(** X12: with errors not ignored [ExecuteAll] returns nil exactly when
    every script [get] selected is executable and exits 0; it has then
    run all of them, in order, and removed the record of each. *)
Theorem ExecuteAll_nil_iff_all_clean (l : Launcher) (fs : FileSystem)
    (execute : string -> Z -> Run) (db : gmap string RetryLaterContext)
    (state action dir : string) (scr : list FileInfo) :
  (get l fs state action).1 = Ok (scr, dir) ->
  let out := ExecuteAll l fs execute (Some db) state action false in
  (returned out = None <-> Forall (runs_clean execute (getTimeout l) dir) scr)
  /\ (returned out = None ->
      executed out = map (fun f => (Name f, 0)) scr
      /\ db_after out = foldl (fun d f => delete (Name f) d) db scr).
Proof.
  intros Hget out. subst out. unfold ExecuteAll. rewrite Hget.
  assert (Hclean : Forall (runs_clean execute (getTimeout l) dir) scr ->
            ExecuteAll_loop execute (getTimeout l) dir state false scr db []
            = {| returned := None;
                 db_after := foldl (fun d f => delete (Name f) d) db scr;
                 executed := map (fun f => (Name f, 0)) scr |}).
  { intros Hall. rewrite <- (app_nil_r scr) at 1.
    rewrite loop_clean_prefix by exact Hall. reflexivity. }
  split; [split|].
  - apply loop_nil_all_clean.
  - intros Hall. rewrite (Hclean Hall). reflexivity.
  - intros Hret. apply loop_nil_all_clean in Hret.
    rewrite (Hclean Hret). split; reflexivity.
Qed.

Lemma ExecuteAll_nil_witness :
  let out := ExecuteAll example_launcher example_fs
               (fun _ _ => {| ret := 0; execTime := 1000; elapsed := Second |})
               (Some ∅) "ArtifactInstall" "Leave" false in
  returned out = None
  /\ executed out = [("ArtifactInstall_Leave_10_wifi-driver", 0)].
Proof.
  assert (H := ExecuteAll_nil_iff_all_clean example_launcher example_fs
           (fun _ _ => {| ret := 0; execTime := 1000; elapsed := Second |}) ∅
           "ArtifactInstall" "Leave" "/art"
           [ {| Name := "ArtifactInstall_Leave_10_wifi-driver"; Mode := 493 |} ]
           eq_refl).
  cbv zeta in H. cbv zeta. destruct H as [[_ Hnil] Hrun].
  assert (Hret : returned
            (ExecuteAll example_launcher example_fs
               (fun _ _ => {| ret := 0; execTime := 1000; elapsed := Second |})
               (Some ∅) "ArtifactInstall" "Leave" false) = None).
  { apply Hnil. constructor; [|constructor]. split; reflexivity. }
  split; [exact Hret|]. apply (Hrun Hret).
Defined.

(** With errors ignored the loop runs the executable scripts, each once
    and in order, whatever they exit with, and removes their records. *)
Lemma loop_ignoring_trace execute timeout dir state scr :
  forall db trace,
  ExecuteAll_loop execute timeout dir state true scr db trace
  = {| returned := None;
       db_after := foldl (fun d f => delete (Name f) d) db
                     (List.filter executable scr);
       executed := trace
                   ++ map (fun f => (Name f, ret (execute (Join dir (Name f)) timeout)))
                        (List.filter executable scr) |}.
Proof.
  induction scr as [|s scr IH]; intros db trace.
  - cbn. rewrite app_nil_r. reflexivity.
  - cbn [ExecuteAll_loop List.filter].
    replace (executable s) with (negb (Z.land (Mode s) execBits =? 0))
      by reflexivity.
    destruct (Z.land (Mode s) execBits =? 0); cbn [negb]; [apply IH|].
    destruct (negb (ret (execute (Join dir (Name s)) timeout) =? 0));
      rewrite remove_if_present, IH; cbn [foldl map];
      rewrite <- app_assoc; reflexivity.
Qed.
Definition dmant (m : positive) (e K : Z) : positive :=
  Z.to_pos (K * Zpos m * 2 ^ (e - dexp m e K))%Z.

(** * Properties *)

(* ------------------------------------------------------------------ *)
(** ** Channel selector *)

Lemma flat_map_seq_length {A} (f : nat -> list A) (L n a : nat) :
  (forall j, length (f j) = L) -> length (flat_map f (seq a n)) = n * L.
Proof.
  intros Hf. revert a. induction n as [|n IH]; intros a; [reflexivity|].
  cbn [seq flat_map]. rewrite length_app, Hf, IH. lia.
Qed.

Lemma flat_map_seq_nth {A} (f : nat -> list A) (L n a i k : nat) (d : A) :
  (forall j, length (f j) = L) -> i < n -> k < L ->
  nth (i * L + k) (flat_map f (seq a n)) d = nth k (f (a + i)) d.
Proof.
  intros Hf. revert a i. induction n as [|n IH]; intros a i Hi Hk; [lia|].
  cbn [seq flat_map]. destruct i as [|i].
  - rewrite app_nth1 by (rewrite Hf; lia). now rewrite Nat.add_0_r.
  - rewrite app_nth2 by (rewrite Hf; lia). rewrite Hf.
    replace (S i * L + k - L) with (i * L + k) by lia.
    rewrite IH by lia. f_equal. f_equal. lia.
Qed.

Lemma nth_map_lt {A B} (f : A -> B) (l : list A) (k : nat) (d : B) (a : A) :
  k < length l -> nth k (map f l) d = f (nth k l a).
Proof.
  revert k. induction l as [|x l IH]; intros k Hk; [simpl in Hk; lia|].
  destruct k; [reflexivity|]. simpl in *. apply IH. lia.
Qed.

Lemma extract_scan_length (c : Config) (src : list Z) (i : nat) :
  length (extract_scan c src i) = SELECTED_COUNT c.
Proof. unfold extract_scan, SELECTED_COUNT. now rewrite length_map. Qed.

Lemma extract_length (c : Config) (src : list Z) :
  length (extract_selected_channels c src) = BUFFER_SAMPLES c * SELECTED_COUNT c.
Proof. apply flat_map_seq_length, extract_scan_length. Qed.
(** [update_tracking_data(tracking_id, action)] at time [current_time], as a
    function of the files.  The subscript [[0]] is outside the [try]. *)
Definition update_tracking_data (current_time tracking_id action : string)
    (fs : gmap string file) : result (gmap string file) :=
  match head (PyStr.split "_" tracking_id) with
  | None => Raise IndexError
  | Some campaign_id =>
      match fs !! data_file campaign_id with
      | None => Ok fs
      | Some f =>
          match update_file current_time tracking_id action f with
          | Some f' => Ok (<[data_file campaign_id := f']> fs)
          | None => Ok fs
          end
      end
  end.

End generated_tracking_server.

(** ** The vocabulary of the properties *)

Section IdentifierVocabulary.

Import Regex tracking_server Email_Campaign_Automation.

(** A non-empty run of letters and digits. *)
Definition segment (s : string) : Prop := s <> "" /\ PyStr.all alnum s = true.

(** The identifiers of the specification: three segments joined by two
    underscores. *)
Definition three_segments (s : string) : Prop :=
  exists a b n, segment a /\ segment b /\ segment n
                /\ s = a +:+ "_" +:+ b +:+ "_" +:+ n.

End IdentifierVocabulary.

Section StoreVocabulary.

Import tracking_server.

(** The exception the locked section ends with on an unreadable file. *)
Definition load_error (f : file) : exn :=
  match f with FGarbage => JSONDecodeError | _ => TypeError end.

(** The entry of [tid] in the file of [campaign], when there is one. *)
Definition entry_of (fs : gmap string file) (campaign tid : string) : option (gmap string value) :=
  match fs !! data_file campaign with
  | Some (FJson d) =>
      match d !! tid with
      | Some (RDict e) => Some e
      | _ => None
      end
  | _ => None
  end.

(** A flag of an entry, read as [campaign_stats] reads it. *)
Definition flag (key : string) (e : gmap string value) : bool :=
  truthy (default (VBool false) (e !! key)).

(** The ["events"] list of an entry, when it holds one. *)
Definition events_of (e : gmap string value) : option (list event) :=
  match e !! "events" with
  | Some (VEvents l) => Some l
  | _ => None
  end.

(** The events recorded so far for [tid]; none when it has no entry. *)
Definition recorded (fs : gmap string file) (campaign tid : string) : list event :=
  default [] (entry_of fs campaign tid ≫= events_of).

(** The stores on which line 223 cannot raise for [tid]: the campaign file is
    absent or a JSON object, in which [tid] is absent or an entry that holds
    an ["events"] list. *)
Definition recordable (fs : gmap string file) (campaign tid : string) : Prop :=
  match fs !! data_file campaign with
  | None => True
  | Some (FJson d) =>
      match d !! tid with
      | None => True
      | Some (RDict e) => is_Some (events_of e)
      | Some (RScalar _) => False
      end
  | Some _ => False
  end.

(** The two actions of the endpoints, which are also the two flags. *)
Definition is_flag (key : string) : Prop := key = "opened" \/ key = "clicked".

(** The files after [update_tracking_data], as a function of the files
    before. *)
Definition updated_files (now tid action : string) (ip ua url : option string)
    (fs : gmap string file) : gmap string file :=
  match head (PyStr.split "_" tid) with
  | None => fs
  | Some campaign => (locked_section now tid action ip ua url (data_file campaign) fs).1
  end.

(** A run of pixel requests for one identifier, at the given times. *)
Fixpoint opens (times : list string) (req : request) (tid : string) (st : server) : server :=
  match times with
  | [] => st
  | now :: rest => opens rest req tid (track_open now req tid st).2
  end.

(** The record [_prepare_email] stores for a lead, as [_save_tracking_data]
    writes it after the email was sent: it has no ["events"] key. *)
Definition seed_entry : gmap string value :=
  list_to_map [
    ("lead_id", VInt 7); ("company", VStr "Acme"); ("contact", VStr "Ann Lee");
    ("email", VStr "ann@acme.example"); ("sent_time", VStr "2025-01-01T00:00:05");
    ("opened", VBool false); ("clicked", VBool false); ("responded", VBool false);
    ("last_activity", VStr "2025-01-01T00:00:05")
  ].

(** A record that is a JSON object. *)
Definition is_entry (r : record) : Prop :=
  match r with RDict _ => True | RScalar _ => False end.

(** The flag [key] of a record is set: the key is present and its value is
    true.  A missing key counts as not set. *)
Definition flag_true (key : string) (r : record) : bool :=
  match r with
  | RDict e => match e !! key with Some v => truthy v | None => false end
  | RScalar _ => false
  end.

(** The number of entries of a store whose flag [key] is set. *)
Definition entries_with (key : string) (d : gmap string record) : Z :=
  Z.of_nat (size (filter (fun kv => flag_true key kv.2 = true) d)).

(** The rate of the specification, before any rounding:
    [part / whole * 100]. *)
Definition percentage (part whole : Z) : float :=
  PrimFloat.mul (true_div part whole) (float_of_Z 100).

(** Three recipients, one of whom opened the email. *)
Definition one_open_in_three : gmap string record :=
  {[ "a_1" := RDict {[ "opened" := VBool true ]};
     "a_2" := RDict ∅;
     "a_3" := RDict ∅ ]}.

(** A store as the pixel endpoint leaves it after one request for an unknown
    identifier, next to two bare shell entries. *)
Definition shells : gmap string record :=
  {[ "a_1" := RDict (<["last_activity" := VStr "t1"]>
                       (<["opened" := VBool true]>
                          (<["events" := VEvents [Event "opened" "t1" None (Some "Mail") None]]>
                             (shell_entry "t1"))));
     "a_2" := RDict (shell_entry "t2");
     "a_3" := RDict (shell_entry "t3") ]}.

End StoreVocabulary.

Section SendLoopVocabulary.

Import Email_Campaign_Automation.

(** The loop indices after which the specification takes a batch break: the
    lead is mailed, its position is a multiple of the batch size, and it is
    not the last one. *)
Fixpoint break_points (b total : Z) (i : nat) (leads : list lead) : list nat :=
  match leads with
  | [] => []
  | l :: rest =>
      (if has_email l && ((Z.of_nat i + 1) mod b =? 0) && (Z.of_nat i + 1 <? total)
       then [i] else [])
      ++ break_points b total (S i) rest
  end.

(** The durations the two pauses may take. *)
Definition in_range (cfg : settings) (e : effect) : Prop :=
  match e with
  | Slept _ secs => delay_min cfg <= secs <= delay_max cfg
  | BatchBreak _ secs => 2 * delay_max cfg <= secs <= 3 * delay_max cfg
  | _ => True
  end.

(** The contact cells on which line 158 does not raise: no column, an
    empty string, or a name that is not blank. *)
Definition usable_contact (c : cell) : bool :=
  match c with
  | Missing => true
  | NaN => false
  | Text name => negb (PyStr.truthy name) || negb (PyStr.all PyStr.is_space name)
  end.

(** The rows the loop body gets through, given the outcome of the send: the
    contact is usable, and when the email was sent the company cell is not
    empty (line 261). *)
Definition well_formed (success : bool) (l : lead) : Prop :=
  usable_contact (Contact_Person l) = true
  /\ (success = true -> Company_Name l <> NaN).

(** A lead with an email address and one without. *)
Definition ann : lead :=
  Lead (Text "ann@acme.example") (Text "Acme") (Text "Ann Lee").

Definition bob : lead := Lead Missing (Text "Bolt") NaN.

(** The loop indices, from [i] on, of the leads that satisfy [f]. *)
Fixpoint indices_where (f : lead -> bool) (i : nat) (leads : list lead) : list nat :=
  match leads with
  | [] => []
  | l :: rest => (if f l then [i] else []) ++ indices_where f (S i) rest
  end.

(** The loop indices of the leads that are mailed. *)
Definition mailed (leads : list lead) : list nat := indices_where has_email 0 leads.

(** The sends and the saves of a trace, in order. *)
Definition deliveries (t : list effect) : list effect :=
  omap (fun e => match e with Dispatched _ _ | Saved _ => Some e | _ => None end) t.

(** The loop indices of the leads a trace skips. *)
Definition skips (t : list effect) : list nat :=
  omap (fun e => match e with Skipped i => Some i | _ => None end) t.

(** The loop indices after which the short pause was taken. *)
Definition pauses (t : list effect) : list nat :=
  omap (fun e => match e with Slept i _ => Some i | _ => None end) t.

End SendLoopVocabulary.

Section ThreadVocabulary.

Import tracking_server.

Variable campaign : string.

Local Abbreviation path := (data_file campaign).

(** Program points inside [with file_lock:]. *)
Definition in_cs (p : pc) : bool :=
  match p with
  | AtAcquire | Returned => false
  | _ => true
  end.

(** Statements a thread still has to run, at most. *)
Definition rank (p : pc) : nat :=
  match p with
  | AtAcquire => 6
  | AtEnsureFile => 5
  | AtLoad => 4
  | AtUpdate _ => 3
  | AtDump _ => 2
  | AtRelease => 1
  | Returned => 0
  end.

(** Statements the threads of a world still have to run, at most. *)
Definition measure (w : world) : nat := sum_list ((fun t => rank t.2) <$> threads w).

(** The campaign file holds a record for [tid]. *)
Definition holds (fs : gmap string file) (tid : string) : Prop :=
  exists d, fs !! path = Some (FJson d) /\ is_Some (d !! tid).

(** The campaign file is absent or a JSON object. *)
Definition readable (fs : gmap string file) : Prop :=
  match fs !! path with
  | None | Some (FJson _) => True
  | Some _ => False
  end.

(** What a thread at [p] knows about the disk. *)
Definition pc_ok (fs : gmap string file) (c : call) (p : pc) : Prop :=
  match p with
  | AtAcquire | AtEnsureFile => True
  | AtLoad => exists d, fs !! path = Some (FJson d)
  | AtUpdate d => fs !! path = Some (FJson d)
  | AtDump d' =>
      exists d, fs !! path = Some (FJson d)
                /\ dom d ⊆ dom d' /\ call_tracking_id c ∈ dom d'
  | AtRelease | Returned => holds fs (call_tracking_id c)
  end.

(** The invariant of the worlds reached from [spawn]: the lock is held by
    the one thread inside the [with] block, and each thread's view of the
    disk is accurate. *)
Record inv (w : world) : Prop := Inv {
  inv_readable : readable (disk w);
  inv_path : forall j c p, threads w !! j = Some (c, p) -> call_path c = Some path;
  inv_lock : forall j c p, threads w !! j = Some (c, p) ->
             (in_cs p = true <-> lock w = Some j);
  inv_owner : forall i, lock w = Some i -> is_Some (threads w !! i);
  inv_pc : forall j c p, threads w !! j = Some (c, p) -> pc_ok (disk w) c p
}.

(** One statement of thread [i] running call [c], as a relation between the
    program points, the lock and the disk before and after. *)
Inductive transition (i : nat) (c : call) :
  pc -> option nat -> gmap string file -> pc -> option nat -> gmap string file -> Prop :=
| T_acquire fs :
    transition i c AtAcquire None fs AtEnsureFile (Some i) fs
| T_ensure l fs :
    transition i c AtEnsureFile l fs AtLoad l (ensure_file path fs)
| T_load l fs d :
    json_load path fs = Ok d ->
    transition i c AtLoad l fs (AtUpdate d) l fs
| T_load_raise l fs e :
    json_load path fs = Raise e ->
    transition i c AtLoad l fs AtRelease l fs
| T_update l fs d d' :
    record_event (call_time c) (call_tracking_id c) (call_action c)
      (call_ip c) (call_user_agent c) (call_url c) d = Ok d' ->
    transition i c (AtUpdate d) l fs (AtDump d') l fs
| T_update_raise l fs d e :
    record_event (call_time c) (call_tracking_id c) (call_action c)
      (call_ip c) (call_user_agent c) (call_url c) d = Raise e ->
    transition i c (AtUpdate d) l fs AtRelease l fs
| T_dump l fs d' :
    transition i c (AtDump d') l fs AtRelease l (json_dump path d' fs)
| T_release l fs :
    transition i c AtRelease l fs Returned None fs.

End ThreadVocabulary.

Section UpdateVocabulary.

Import tracking_server.

(** An entry after lines 223-225 have run on it: [l] is its former events
    list. *)
Definition touched (now action : string) (ev : event) (e : gmap string value)
    (l : list event) : gmap string value :=
  <["last_activity" := VStr now]>
    (<[action := VBool true]> (<["events" := VEvents (l ++ [ev])]> e)).

(** The keys lines 223-225 write. *)
Definition written (action key : string) : Prop :=
  key = "events" \/ key = action \/ key = "last_activity".

(** Every URL kept in an event of the store passes [is_valid_url]. *)
Definition urls_valid (urlparse : string -> option url_parts) (fs : gmap string file) : Prop :=
  forall campaign tid ev u,
    ev ∈ recorded fs campaign tid -> ev_url ev = Some u ->
    is_valid_url urlparse u = true.

End UpdateVocabulary.

Section SerialVocabulary.

Import tracking_server.

(** The files after the call [c] has run alone. *)
Definition call_update (c : call) (fs : gmap string file) : gmap string file :=
  updated_files (call_time c) (call_tracking_id c) (call_action c)
    (call_ip c) (call_user_agent c) (call_url c) fs.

============================================================

▸ **INSTRUCTIONS FOR THE TASK**
Set down each line of the material verbatim, from the first line through the line that contains "executed out = map".

▸ **RESPONSE TO THIS EXERCISE**
(** X12: with errors not ignored [ExecuteAll] returns nil exactly when
    every script [get] selected is executable and exits 0; it has then
    run all of them, in order, and removed the record of each. *)
Theorem ExecuteAll_nil_iff_all_clean (l : Launcher) (fs : FileSystem)
    (execute : string -> Z -> Run) (db : gmap string RetryLaterContext)
    (state action dir : string) (scr : list FileInfo) :
  (get l fs state action).1 = Ok (scr, dir) ->
  let out := ExecuteAll l fs execute (Some db) state action false in
  (returned out = None <-> Forall (runs_clean execute (getTimeout l) dir) scr)
  /\ (returned out = None ->
      executed out = map (fun f => (Name f, 0)) scr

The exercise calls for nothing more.